Par la suite, le salarié licencié pour inaptitude va intenter une action en justice demandant la nullité de la convention de rupture conventionnelle. Le salarié estime qu’aucune convention tripartite n’a été signée entre lui et ses deux employeurs successifs et que par conséquent, la rupture du contrat de travail doit s’analyser en un licenciement.

Les juges du fond vont débouter le salarié et considèrent que la convention de rupture signée avec le premier employeur et le CDI signé avec le second employeur valent convention tripartite, garantissant la poursuite de la relation de travail.

La Cour de cassation va casser l’arrêt d’appel. Selon la Haute Juridiction, en cas de changement d’employeur au sein d’un même groupe, le salarié et les employeurs successifs doivent obligatoirement signer une convention tripartite, dès lors que l’article L. 1224-1 du code du travail relatif au transfert de contrat de travail en cas de modification de la situation juridique de l’employeur ne s’applique pas.

Cette convention tripartite ne peut pas être formée par des documents différents signés par le salarié avec chaque employeur. La Cour de cassation rappelle le principe selon lequel le transfert du contrat de travail suppose que soient réunis dans un seul et même acte l’accord du primo-employeur, celui du nouvel employeur et l’accord exprès du salarié.

 

L’infarctus qui a lieu durant le télétravail est un accident de travail

(Cour d’appel de Nîmes, 2 mai 2024, n°23/00507)

Conformément à la loi, l’accident qui survient sur le lieu où est exercé le télétravail est présumé être un accident de travail, dès lors qu’il survient pendant l’exercice de l’activité professionnelle (article L. 1222-9 du code du travail).

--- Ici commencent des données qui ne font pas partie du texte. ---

(** The copies follow the code. *)
Lemma wp_islands K s0 a cs n X (Q : unit -> lstate -> Prop) s : asm_ok K a -> a_open a = None -> meter_rel (l_meter s0) a ->
  cs = drop n (vec_list (me_chunks (l_meter s0))) -> copied (chunk_cost (a_chunks a)) s0 (a_code a ++ X) s ->
  (forall l, l ∈ targets X -> match l with LSlow _ => False | _ => True end) ->
  (forall c, LSlow c ∈ placed X -> c < Z.of_nat n) ->
  (forall s', copied (chunk_cost (a_chunks a)) s0 (a_code a ++ X ++ islands (Z.of_nat n) (drop n (a_chunks a))) s' -> Q tt s') ->
  wp (lower_islands cs) Q s.
Proof.
  intros Ha Ho Hm. revert n X s. induction cs as [|c cs IH]; intros n X s Ecs Hc Ht Hp HQ; cbn [lower_islands].
  - assert (En : drop n (a_chunks a) = []).
    { apply drop_ge. rewrite <- (mt_length _ _ Hm). apply (f_equal length) in Ecs. rewrite length_drop in Ecs. simpl in Ecs. lia. }
    rewrite En in HQ. apply wp_skip, HQ. simpl. by rewrite app_nil_r.
  - assert (Hn : vec_list (me_chunks (l_meter s0)) !! n = Some c).
    { rewrite <- (Nat.add_0_r n), <- lookup_drop, <- Ecs. done. }
    pose proof (mt_chunks _ _ Hm n c Hn) as [Hmeter Hnext Hstart (rs & Hrs & Hcount & Hne)].
    unfold closed_code in Hnext. rewrite Ho in Hnext. destruct (mt_records _ _ Hm) as (R1 & R2 & ER & HR1 & HR2).
    unfold closed_code in HR1. rewrite Ho in HR1, HR2. simpl in HR2. apply Forall2_nil_inv_r in HR2 as ->. rewrite app_nil_r in ER.
    pose proof (mt_instrs _ _ Hm) as Hi. rewrite Ho in Hi. simpl in Hi. rewrite app_nil_r in Hi. pose proof (Forall_segment _ _ _ _ Hi Hrs) as Hirs.
    pose proof (Forall2_segment _ _ _ _ _ HR1 Hrs) as Hseg.
    set (records := take (Z.to_nat (mc_record_count c)) (drop (Z.to_nat (mc_record_start c)) (vec_list (me_records (l_meter s0))))).
    assert (Erec : records = take (length rs) (drop (length (concat (take n (a_chunks a)))) R1)).
    { unfold records. rewrite ER, Hcount, Hstart. unfold zlen. by rewrite !Nat2Z.id. }
    rewrite <- Erec in Hseg. pose proof (drop_S _ _ _ Hrs) as Ers. rewrite Ers in HQ. cbn [islands] in HQ.
    pose proof (proj1 (Forall_and _ _) Hirs) as [Hirs1 Hirs2].
    apply wp_bind. eapply (wp_island _ _ (Z.of_nat n) rs c records); [exact Hc|done| | |done| | | |].
    + rewrite Hcount. unfold zlen. by rewrite (Forall2_length _ _ _ Hseg).
    + eapply Forall2_impl; [done|]. intros; by apply record_rel_app.
    + rewrite holes_app, Hmeter, (holes_nil _ _ X), app_nil_r; [done|]. intros H. by apply Ht in H.
    + rewrite placed_app, elem_of_app. intros [H|H]; [by apply (ao_placed _ _ Ha) in H|apply Hp in H; lia].
    + by apply address_app_Some.
    + intros s1 Hc1. rewrite <- app_assoc in Hc1. eapply (IH (S n)); [|exact Hc1| | |].
      * rewrite (drop_S _ _ _ Hn) in Ecs. by injection Ecs.
      * intros l. rewrite targets_app, elem_of_app. intros [H|H]; [by apply Ht|]. by eapply island_targets.
      * intros k. rewrite placed_app, elem_of_app, island_placed by done. intros [H|H]; [apply Hp in H; lia|].
        apply list_elem_of_singleton in H. injection H as ->. lia.
      * intros s2 Hc2. apply HQ. rewrite <- app_assoc in Hc2. replace (Z.of_nat (S n)) with (Z.of_nat n + 1) in Hc2 by lia. exact Hc2.
Qed.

Dans cette affaire du 2 mai dernier, il était question d’une salariée qui est décédée à son domicile à la suite d’un infarctus. Lorsque l’arrêt cardiaque s’est produit, la salariée était en télétravail. La CPAM a donc naturellement retenu le caractère professionnel de cet accident, ce que conteste l’employeur.

Selon ce dernier, l’accident est sans lien avec l’exécution du travail et ne peut donc constituer un accident de travail. L’employeur ajoute également que la salariée avait de lourds problèmes de santé, et qu’elle ne travaillait que le matin. Or, l’accident a eu lieu lorsqu’elle avait terminé son travail et qu’elle n’était plus sous sa subordination.

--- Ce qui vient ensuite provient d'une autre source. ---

(* ===== verification/LowerErr.v ===== *)
(** * Lowering: errors

    The only errors of [wah_lower_analyzed_code] are those of the memory it asks for. *)

From S2P Require Import Prelude Base Alloc Types Opcodes Bytes Decode Subtype ModuleEnv Operands Validate Analyze Lowering.
From stdpp Require Import list sets.
#[local] Open Scope Z_scope.
#[local] Open Scope wah_scope.

(** ** Definitions *)

(** The only errors are those of memory that is short. *)
Definition memory_error (e : wah_error_t) : Prop := e = WAH_ERROR_OUT_OF_MEMORY \/ e = WAH_ERROR_TOO_LARGE.
Definition needs_memory {S A} (m : comp S A) : Prop := forall s e s', m s = (Err e, s') -> memory_error e.

(** ** Composition *)

Section Errors.
Context {S : Type}.
Lemma nm_bind {A B} (m : comp S A) (f : A -> comp S B) : needs_memory m -> (forall x, needs_memory (f x)) -> needs_memory (x <- m ;; f x).
Proof.
  intros Hm Hf s e s'. unfold mbind, stm_bind. destruct (m s) as [[x|e'|] s1] eqn:E; [apply Hf| |done]. intros [= <- <-]. by eapply Hm.
Qed.
Lemma nm_ret {A} (x : A) : needs_memory (stm_ret x : comp S A).
Proof. done. Qed.
Lemma nm_get : needs_memory (stm_get : comp S S).
Proof. done. Qed.
Lemma nm_modify f : needs_memory (modify f : comp S unit).
Proof. done. Qed.
Lemma nm_opt {A} (o : option A) : needs_memory (stm_opt o : comp S A).
Proof. by destruct o. Qed.
Lemma nm_fault {A} : needs_memory (stm_fault : comp S A).
Proof. done. Qed.
End Errors.
Lemma nm_malloc n k : needs_memory (wah_malloc_c n k).
Proof. intros s e s' H. destruct (wah_malloc_c_cases n k s) as [[a E]|[a E]]; rewrite E in H; simplify_eq. by left. Qed.
Lemma nm_grow_loop fuel c n e : grow_loop fuel c n = Err e -> memory_error e.
Proof. revert c. induction fuel as [|f IH]; intros c; simpl; [done|]. repeat case_match; [by intros [= <-]; right|apply IH|done]. Qed.
Lemma nm_grow n k c : needs_memory (wah_grow_array n k c).
Proof.
  unfold wah_grow_array. case_match; [apply nm_ret|]. apply nm_bind.
  - unfold stm_ensure. case_match; [apply nm_ret|]. intros s e s' [= <- <-]. by right.
  - intros _. destruct (grow_loop 34 _ n) as [x|e|] eqn:E; [|intros s e' s' [= <- <-]; by eapply nm_grow_loop|done].
    apply nm_bind; [apply nm_malloc|]. intros _. apply nm_ret.
Qed.
Lemma nm_answers {A} (m : comp answers A) : needs_memory m -> needs_memory (on_l_answers m).
Proof. intros Hm s e s'. unfold on_l_answers. destruct (m (l_ans s)) as [[x|e'|] a] eqn:E; try done. intros [= <- <-]. by eapply Hm. Qed.
Create HintDb memory.
#[local] Hint Resolve nm_ret nm_get nm_modify nm_opt nm_fault nm_malloc nm_grow nm_answers : memory.
Ltac nm := repeat first [progress intros | apply nm_bind | solve [auto with memory] | case_match].

Lemma nm_ensure {A} n k (v : vec A) : needs_memory (vec_ensure n k v).
Proof. unfold vec_ensure. nm. Qed.
#[local] Hint Resolve nm_ensure : memory.
Lemma nm_push {A} k (x : A) v : needs_memory (vec_push k x v).
Proof. unfold vec_push. nm. Qed.
#[local] Hint Resolve nm_push : memory.
(** ** The lowering *)

Section Lower.
Context (M : wah_module_env) (ac : wah_analyzed_code_t).
#[local] Hint Unfold lower_ensure lower_append get_size WAH_LOWER_U8 WAH_LOWER_U16 WAH_LOWER_U32 WAH_LOWER_U64 WAH_LOWER_MEM lower_write
  WAH_LOWER_PATCH_U32 lower_rewrite frame update_frame WAH_LOWER_ADD_PATCH_AT WAH_LOWER_ADD_FUNC_END_PATCH WAH_LOWER_RESOLVE_BRANCH
  WAH_LOWER_PUSH_FRAME WAH_LOWER_FINISH_FRAME WAH_LOWER_STACK_MAP on_meter WAH_METER_START_CHUNK WAH_METER_END_CHUNK
  WAH_METER_RECORD_INSTR_END WAH_EMIT_POLL is_memory64 is_table64 rewrite_to rewrite_if rewrite_pair lower_field lower_element
  lower_branch lower_br_on_cast lower_if lower_else when skip split_chunk : lower_ops.
Ltac nm_op := autounfold with lower_ops; nm.
Lemma nm_u8 v : needs_memory (WAH_LOWER_U8 v).
Proof. nm_op. Qed.
Lemma nm_u16 v : needs_memory (WAH_LOWER_U16 v).
Proof. nm_op. Qed.
Lemma nm_u32 v : needs_memory (WAH_LOWER_U32 v).
Proof. nm_op. Qed.
Lemma nm_u64 v : needs_memory (WAH_LOWER_U64 v).
Proof. nm_op. Qed.
Lemma nm_mem bs : needs_memory (WAH_LOWER_MEM bs).
Proof. nm_op. Qed.
Lemma nm_append bs : needs_memory (lower_append bs).
Proof. nm_op. Qed.
Lemma nm_patch off v : needs_memory (WAH_LOWER_PATCH_U32 off v).
Proof. nm_op. Qed.
#[local] Hint Resolve nm_u8 nm_u16 nm_u32 nm_u64 nm_mem nm_append nm_patch : memory.
Lemma nm_patches l v : needs_memory (WAH_LOWER_APPLY_PATCHES l v).
Proof. induction l as [|o l IH]; cbn [WAH_LOWER_APPLY_PATCHES]; nm_op. Qed.
Lemma nm_branch d : needs_memory (WAH_LOWER_RESOLVE_BRANCH d).
Proof. nm_op. Qed.
#[local] Hint Resolve nm_patches nm_branch : memory.
Lemma nm_records n r bt : needs_memory (lower_records n r bt).
Proof. revert r. induction n as [|n IH]; intros r; cbn [lower_records]; nm_op. Qed.
Lemma nm_targets n r bt : needs_memory (lower_targets n r bt).
Proof. revert r. induction n as [|n IH]; intros r; cbn [lower_targets]; nm_op. Qed.
#[local] Hint Resolve nm_records nm_targets : memory.
Lemma nm_table bt : needs_memory (lower_br_table bt).
Proof. unfold lower_br_table. nm_op. Qed.
Lemma nm_catches cs : needs_memory (lower_catches cs).
Proof. induction cs as [|c cs IH]; cbn [lower_catches]; nm_op. Qed.
#[local] Hint Resolve nm_table nm_catches : memory.
Lemma nm_rewrite op i l1 l2 l3 : needs_memory (WAH_LOWER_MEM_REWRITE M op i l1 l2 l3).
Proof. unfold WAH_LOWER_MEM_REWRITE. nm_op. Qed.
#[local] Hint Resolve nm_rewrite : memory.
Lemma nm_record start map : needs_memory (WAH_METER_RECORD_INSTR_END M ac start map).
Proof. nm_op. Qed.
Lemma nm_end : needs_memory (WAH_METER_END_CHUNK M ac).
Proof. nm_op. Qed.
Lemma nm_start : needs_memory (WAH_METER_START_CHUNK M ac).
Proof. nm_op. Qed.
Lemma nm_map p t s l : needs_memory (WAH_LOWER_STACK_MAP M p t s l).
Proof. nm_op. Qed.
#[local] Hint Resolve nm_record nm_end nm_start nm_map : memory.
Lemma nm_other op di : needs_memory (lower_other M op di).
Proof. destruct op; cbn [lower_other]; nm_op. Qed.
#[local] Hint Resolve nm_other : memory.
Lemma nm_imm cls op di : needs_memory (lower_imm M cls op di).
Proof. destruct cls; cbn [lower_imm]; try solve [auto with memory]; unfold lower_I, lower_II; nm_op. Qed.
#[local] Hint Resolve nm_imm : memory.
Lemma nm_instr marks ii di map : needs_memory (lower_instr M ac marks ii di map).
Proof.
  unfold lower_instr. apply nm_bind; [nm|]. intros op.
  assert (Hp : needs_memory (lower_plain M ac op di)) by (unfold lower_plain; nm_op).
  destruct op; try exact Hp; unfold lower_block, lower_try_table, lower_end_block, lower_end_func; nm_op.
Qed.
Lemma nm_instrs marks ii instrs : needs_memory (lower_instrs M ac marks ii instrs).
Proof. revert ii. induction instrs as [|di rest IH]; intros ii; cbn [lower_instrs]; [nm_op|]. apply nm_bind; [apply nm_instr|]. intros _. apply IH. Qed.
Lemma nm_ticks recs : needs_memory (lower_ticks recs).
Proof. induction recs as [|r recs IH]; cbn [lower_ticks]; nm_op. Qed.
#[local] Hint Resolve nm_ticks nm_instrs : memory.
Lemma nm_islands cs : needs_memory (lower_islands cs).
Proof. induction cs as [|c cs IH]; cbn [lower_islands]; [nm_op|]. apply nm_bind; [|intros _; exact IH]. unfold lower_island. nm_op. Qed.
#[local] Hint Resolve nm_islands : memory.
Lemma nm_marks : needs_memory (loop_marks ac).
Proof. unfold loop_marks. nm. Qed.
#[local] Hint Resolve nm_marks : memory.
Lemma nm_code : needs_memory (lower_code M ac).
Proof. unfold lower_code. nm_op. Qed.
End Lower.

Les juges vont donner raison à la CPAM et rappellent que l’accident qui survient durant le télétravail est présumé être d’origine professionnelle. Il revient ensuite à l’employeur d’établir que la cause de l’accident est étrangère au travail pour que cette présomption tombe.

En l’occurrence, l’employeur qui affirmait que la salariée ne travaillait que le matin n’a pas apporté d’élément de preuve attestant de ses véritables horaires. Les seules informations à la disposition du juge indiquent des horaires allant de 8h30 à 12h00 et de 14h00 à 17h30. Ainsi, l’infarctus est donc présumé avoir eu lieu pendant les horaires de travail de la salariée, à défaut de preuve contraire.

De plus, les juges rappellent que l’état de santé fragile de la salariée ne permet pas à lui seul de considérer que son décès n’est pas en lien avec l’activité professionnelle.

Par conséquent, la CPAM a à juste titre retenu la qualification d’accident de travail.